The philosopher explores our obsession with cancel culture and crisis
In his new book ‘Surplus Enjoyment: A Guide for the Non-Perplexed’, psychoanalyst and Marxist philosopher Slavoj Zizek argues that Western decadence has reached a point of no return. When it comes to the simultaneous crises of climate change, the pandemic and the war in Ukraine, he asserts, only a cooperative global effort will steer us away from catastrophe. But have the culture wars weakened the West too much to regain order in disordered times?
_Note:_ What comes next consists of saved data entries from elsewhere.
Lemma no_alias_S va n : no_alias va (S n) -> no_alias (va + 1) n.
Proof.
  intros H i j Hi Hj; replace (va + 1 + i) with (va + (1 + i)) by lia.
  replace (va + 1 + j) with (va + (1 + j)) by lia; apply H; lia.
Qed.

Lemma uaddr_inj va n i j :
  no_alias va n -> 0 <= i < Z.of_nat n -> 0 <= j < Z.of_nat n ->
  uaddr L (va + i) = uaddr L (va + j) -> i = j.
Proof.
  unfold uaddr; intros H Hi Hj E.
  pose proof (Z.mod_pos_bound (va + i) 4096 ltac:(lia)); pose proof (Z.mod_pos_bound (va + j) 4096 ltac:(lia)).
  assert (PTE2PA (L ((va + i) / 4096)) = PTE2PA (L ((va + j) / 4096))) as Ep.
  { eapply (in_page_inj _ _ (PTE2PA (L ((va + i) / 4096)) + (va + i) mod 4096));
      rewrite ?PTE2PA_aligned; auto; unfold in_page; lia. }
  specialize (H i j Hi Hj Ep); pose proof (Z.div_mod (va + i) 4096 ltac:(lia)).
  pose proof (Z.div_mod (va + j) 4096 ltac:(lia)); lia.
Qed.

Lemma copyout_ref_out m va src x :
  (forall i, 0 <= i < Z.of_nat (length src) -> x <> uaddr L (va + i)) ->
  (copyout_ref L m va src).2 x = m x.
Proof.
  revert m va; induction src as [|b src IH]; intros m va Hx; cbn [copyout_ref]; [done|].
  destruct (_ && _); [|done]; rewrite IH.
  - apply store_bytes_out; specialize (Hx 0 ltac:(simpl; lia)); rewrite Z.add_0_r in Hx; simpl; lia.
  - intros i Hi; replace (va + 1 + i) with (va + (1 + i)) by lia; apply Hx; simpl; lia.
Qed.

Lemma copy_roundtrip_ref m va src :
  user_range va (length src) -> no_alias va (length src) ->
  (copyout_ref L m va src).1 = 0 /\
  copyin_ref L (copyout_ref L m va src).2 va (length src) = (0, src).
Proof.
  revert m va; induction src as [|b src IH]; intros m va Hu Ha; [done|]; cbn [length] in *.
  destruct (Hu 0 ltac:(lia)) as [Hm Hw]; rewrite Z.add_0_r in Hm, Hw.
  cbn [copyout_ref copyin_ref]; replace (va <? MAXVA) with true by lia; rewrite Hw; cbn [andb].
  unfold readable, writable in *; apply andb_true_iff in Hw as [-> _].
  destruct (IH (store_bytes m (uaddr L va) [b]) (va + 1)) as [H1 H2];
    [by apply user_range_S|by apply no_alias_S|]; split; [done|].
  rewrite H2; do 2 f_equal; rewrite copyout_ref_out.
  - rewrite store_bytes_in by (simpl; lia); by rewrite Z.sub_diag.
  - intros i Hi E; replace (va + 1 + i) with (va + (1 + i)) in E by lia.
    rewrite <- (Z.add_0_r va) in E at 1; apply (uaddr_inj va (S (length src))) in E; auto; lia.
Qed.

(** What [copyout] changes is in user-writable pages. *)
Lemma copyout_ref_isolated m va src x :
  (copyout_ref L m va src).2 x <> m x ->
  exists v, writable (L v) = true /\ in_page (PTE2PA (L v)) x.
Proof.
  revert m va; induction src as [|b src IH]; intros m va; cbn [copyout_ref]; [done|].
  destruct (_ && _) eqn:E; [|done]; apply andb_true_iff in E as [_ Hw]; intros Hx.
  destruct (decide (x = uaddr L va)) as [->|Hne].
  - exists (va / 4096); split; [done|]; unfold in_page, uaddr.
    pose proof (Z.mod_pos_bound va 4096 ltac:(lia)); lia.
  - apply (IH (store_bytes m (uaddr L va) [b]) (va + 1)).
    rewrite store_bytes_out by (simpl; lia); done.
Qed.
End roundtrip.

(** ** Properties *)

Section props.
Variable kend : Z.
Hypothesis kend_pos : 0 < kend.

(** C28: [copyout] does what copying byte by byte through the page table does,
    faults included, and only bytes of pages mapped valid, user and writable
    change. *)
Theorem copyout_correct (root : Z) (tb : tables) (L : Z -> Z) (c : kctx) (s : pmem) (va : Z) (src : list Z) :
  maps kend root tb L s -> (forall v, writable (L v) = true -> ~ is_table tb (PTE2PA (L v))) ->
  0 <= va < 2 ^ 64 ->
  exists s', copyout root va src c s = Ret (copyout_ref L (pm_mem s) va src).1 c s' /\
    pm_mem s' ≡ (copyout_ref L (pm_mem s) va src).2 /\ freelist s' = freelist s /\
    (forall x, pm_mem s' x <> pm_mem s x ->
       exists v, writable (L v) = true /\ in_page (PTE2PA (L v)) x).
Proof using kend_pos.
  intros Hs Hsep Hva.
  destruct (copyout_loop_spec kend kend_pos root tb L c Hsep (length src) s va src Hs Hva ltac:(lia))
    as (s' & H1 & H2 & H3 & _).
  exists s'; split_and!; auto; intros x Hx; rewrite (H2 x) in Hx; by eapply copyout_ref_isolated.
Qed.
(* ===== verification/Block.v ===== *)
(** * Disk blocks

    A block is a list of bytes.  C structures laid over it are read and
    written at byte offsets, little-endian. *)

From S2P Require Import Prelude CMem.

(** Overwrite [length bs] bytes from offset [off]. *)
Definition splice (d : list Z) (off : nat) (bs : list Z) : list Z :=
  take off d ++ bs ++ drop (off + length bs) d.
Definition slice (d : list Z) (off n : nat) : list Z := take n (drop off d).

Definition get8 (d : list Z) (off : nat) : Z := default 0 (d !! off).
Definition get16 (d : list Z) (off : nat) : Z := le_decode (slice d off 2).
Definition get32 (d : list Z) (off : nat) : Z := le_decode (slice d off 4).
Definition put8 (d : list Z) (off : nat) (v : Z) : list Z := splice d off [u8 v].
Definition put16 (d : list Z) (off : nat) (v : Z) : list Z := splice d off (le_encode 2 v).
Definition put32 (d : list Z) (off : nat) (v : Z) : list Z := splice d off (le_encode 4 v).

(** ** Lemmas *)

Lemma length_splice d off bs : (off + length bs <= length d)%nat -> length (splice d off bs) = length d.
Proof. intros H; unfold splice; rewrite !length_app, length_take, length_drop; lia. Qed.

Lemma length_slice d off n : (off + n <= length d)%nat -> length (slice d off n) = n.
Proof. intros H; unfold slice; rewrite length_take, length_drop; lia. Qed.

Lemma lookup_splice d off bs i :
  (off + length bs <= length d)%nat ->
  splice d off bs !! i = if decide (off <= i < off + length bs)%nat then bs !! (i - off)%nat else d !! i.
Proof.
  intros H; unfold splice; case_decide as E.
  - rewrite lookup_app_r by (rewrite length_take; lia); rewrite length_take.
    replace (off `min` length d)%nat with off by lia.
    by rewrite lookup_app_l by lia.
  - destruct (decide (i < off)%nat).
    + rewrite lookup_app_l by (rewrite length_take; lia); by rewrite lookup_take_lt.
    + rewrite lookup_app_r by (rewrite length_take; lia); rewrite length_take.
      replace (off `min` length d)%nat with off by lia.
      rewrite lookup_app_r by lia; rewrite lookup_drop; f_equal; lia.
Qed.

Lemma lookup_slice d off n i :
  slice d off n !! i = if decide (i < n)%nat then d !! (off + i)%nat else None.
Proof.
  unfold slice; case_decide; [by rewrite lookup_take_lt, lookup_drop|].
  rewrite lookup_take_ge by lia; done.
Qed.

Lemma slice_splice_same d off bs n :
  n = length bs -> (off + n <= length d)%nat -> slice (splice d off bs) off n = bs.
Proof.
  intros -> H; apply list_eq; intros i; rewrite lookup_slice, lookup_splice by done.
  case_decide; [rewrite decide_True by lia; f_equal; lia|].
  symmetry; apply lookup_ge_None; lia.
Qed.

Lemma slice_splice_disj d off bs off' n :
  (off + length bs <= length d)%nat -> (off' + n <= off \/ off + length bs <= off')%nat ->
  slice (splice d off bs) off' n = slice d off' n.
Proof.
  intros H Hd; apply list_eq; intros i; rewrite !lookup_slice; case_decide; [|done].
  rewrite lookup_splice by done; by rewrite decide_False by lia.
Qed.

Lemma splice_splice d off bs bs' :
  length bs = length bs' -> (off + length bs <= length d)%nat ->
  splice (splice d off bs) off bs' = splice d off bs'.
Proof.
  intros Hl H; apply list_eq; intros i.
  rewrite !lookup_splice by (rewrite ?length_splice; lia); repeat case_decide; (done || lia).
Qed.

Lemma splice_all d bs : length bs = length d -> splice d 0 bs = bs.
Proof. intros H; unfold splice; rewrite drop_ge by lia; by rewrite app_nil_r. Qed.

Lemma splice_slice d off n : (off + n <= length d)%nat -> splice d off (slice d off n) = d.
Proof.
  intros H; apply list_eq; intros i; rewrite lookup_splice by (rewrite length_slice; lia).
  rewrite length_slice by lia; case_decide; [|done].
  rewrite lookup_slice, decide_True by lia; f_equal; lia.
Qed.

Lemma get32_put32_same d off v : (off + 4 <= length d)%nat -> get32 (put32 d off v) off = u32 v.
Proof.
  intros H; unfold get32, put32; rewrite slice_splice_same by (rewrite ?length_le_encode; lia).
  by rewrite le_decode_encode.
Qed.

Lemma get32_put32_disj d off off' v :
  (off + 4 <= length d)%nat -> (off' + 4 <= off \/ off + 4 <= off')%nat ->
  get32 (put32 d off v) off' = get32 d off'.
Proof. intros H Hd; unfold get32, put32; by rewrite slice_splice_disj by (rewrite ?length_le_encode; lia). Qed.

Lemma length_put32 d off v : (off + 4 <= length d)%nat -> length (put32 d off v) = length d.
Proof. intros H; apply length_splice; rewrite length_le_encode; lia. Qed.

Lemma get16_put16_same d off v : (off + 2 <= length d)%nat -> get16 (put16 d off v) off = u16 v.
Proof.
  intros H; unfold get16, put16; rewrite slice_splice_same by (rewrite ?length_le_encode; lia).
  by rewrite le_decode_encode.
Qed.

Lemma get16_put16_disj d off off' v :
  (off + 2 <= length d)%nat -> (off' + 2 <= off \/ off + 2 <= off')%nat ->
  get16 (put16 d off v) off' = get16 d off'.
Proof. intros H Hd; unfold get16, put16; by rewrite slice_splice_disj by (rewrite ?length_le_encode; lia). Qed.

Lemma length_put16 d off v : (off + 2 <= length d)%nat -> length (put16 d off v) = length d.
Proof. intros H; apply length_splice; rewrite length_le_encode; lia. Qed.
Slavoj Zizek joined me, live from his home in Slovenia, to discuss the cure for chaos.
On climate change:
Remember, one of the most disgusting events that I witnessed in the last year – I wasn’t there, I saw it on the media – was that Glasgow [COP 22] meeting against global warming. All that they said in principle was true. “We need global cooperation blah, blah, blah”. But nothing happens. For me, communism doesn’t mean I have a secret plan to nationalise or install gulags. It simply means, in some sense, we know what has to be done. Global cooperation, regulating the consumption of certain things such as oil, coal, beyond market necessities and so on. This will have to be done in one way or another. I call communism simply the system which will be able to do this.
On the pandemic:
Our dealing with the pandemic – didn’t it confront us with the most basic philosophical questions? In the sense of those who resisted wearing masks, vaccination, social lockdowns had an implicit idea: state authority encroaches upon the limits, so in some basic sense, what does it mean to be a human being? […] Covid was, for me, something that – even when I put this openly many people laughed at me – really demanded a new form of communism, which means not so much to vaccinate people forcefully, but to establish some kind of global healthcare – exchange of data and so on. We need some type of global coordination, which will not be left to market alone.
On the war in Ukraine:
Why I fully support Ukraine – with all the critical points about it, we don’t have time – but where is any doubt about who is basically right? Putin, when he announced the war on 23rd February, did you notice that he mentioned just one name critically: Lenin. And he said explicitly, Ukraine was Lenin’s invention, and it was a very obscene statement, where he referred ironically to Ukrainians tearing down Lenin’s statue, and he said, “Ah, you want decommunisation? Wait for us, we will bring decommunisation to the end there.” If you read not only what the Russians are doing, but their ideology, it is explicitly something that one cannot but designate, not even in this purely abstract term, but a form of neo-fascism. Fascism means that you want modernisation but without the destructive, liberal effects. Isn’t this exactly what they are doing: introducing traditional ethical standards against LGBT, and so on and so on. And you don’t have to read between the lines here.
On cancel culture:
Let’s face it, around 90% of people are what is usually called today, straight, binary and so on. Don’t implicitly make them guilty, as if, if you are straight, you somehow participate in oppression. The whole strategy is wrong here. My problem with so-called political correctness it is not that it’s too radical. But it’s a fake radicalism. It’s a way to avoid true problems. I know so many examples, friends are sending them to me all the time from United States, where – this is no big corporate practice – you find somebody not quite on the top, but a little bit below the top of a corporation who did something inappropriate and with all the pomposity, you fire him, and then you did your great duty and nothing changes in real exploitation. […] It’s a new hypernormativity which I think blocks and spoils the true actual Leftist task.
Maybe I’m too naive here. But I think there are things which are not bad in the liberal tradition. Don’t just dismiss liberalism as neo-liberalism. Never forget that feminism, socialism – they emerged out of the liberal tradition. Yes, first you have human rights, which were, I agree, secretly spun. They really meant the rights of independent white men. But then Mary Wollstonecraft said, “Why not women?” Then Blacks in Haiti said, “Why not blacks?” Then workers said – that’s socialism. You can only enjoy human rights in certain material conditions: healthcare, education, and so on and so on. So I think that only a renovated Left can save what is worth saving in liberalism.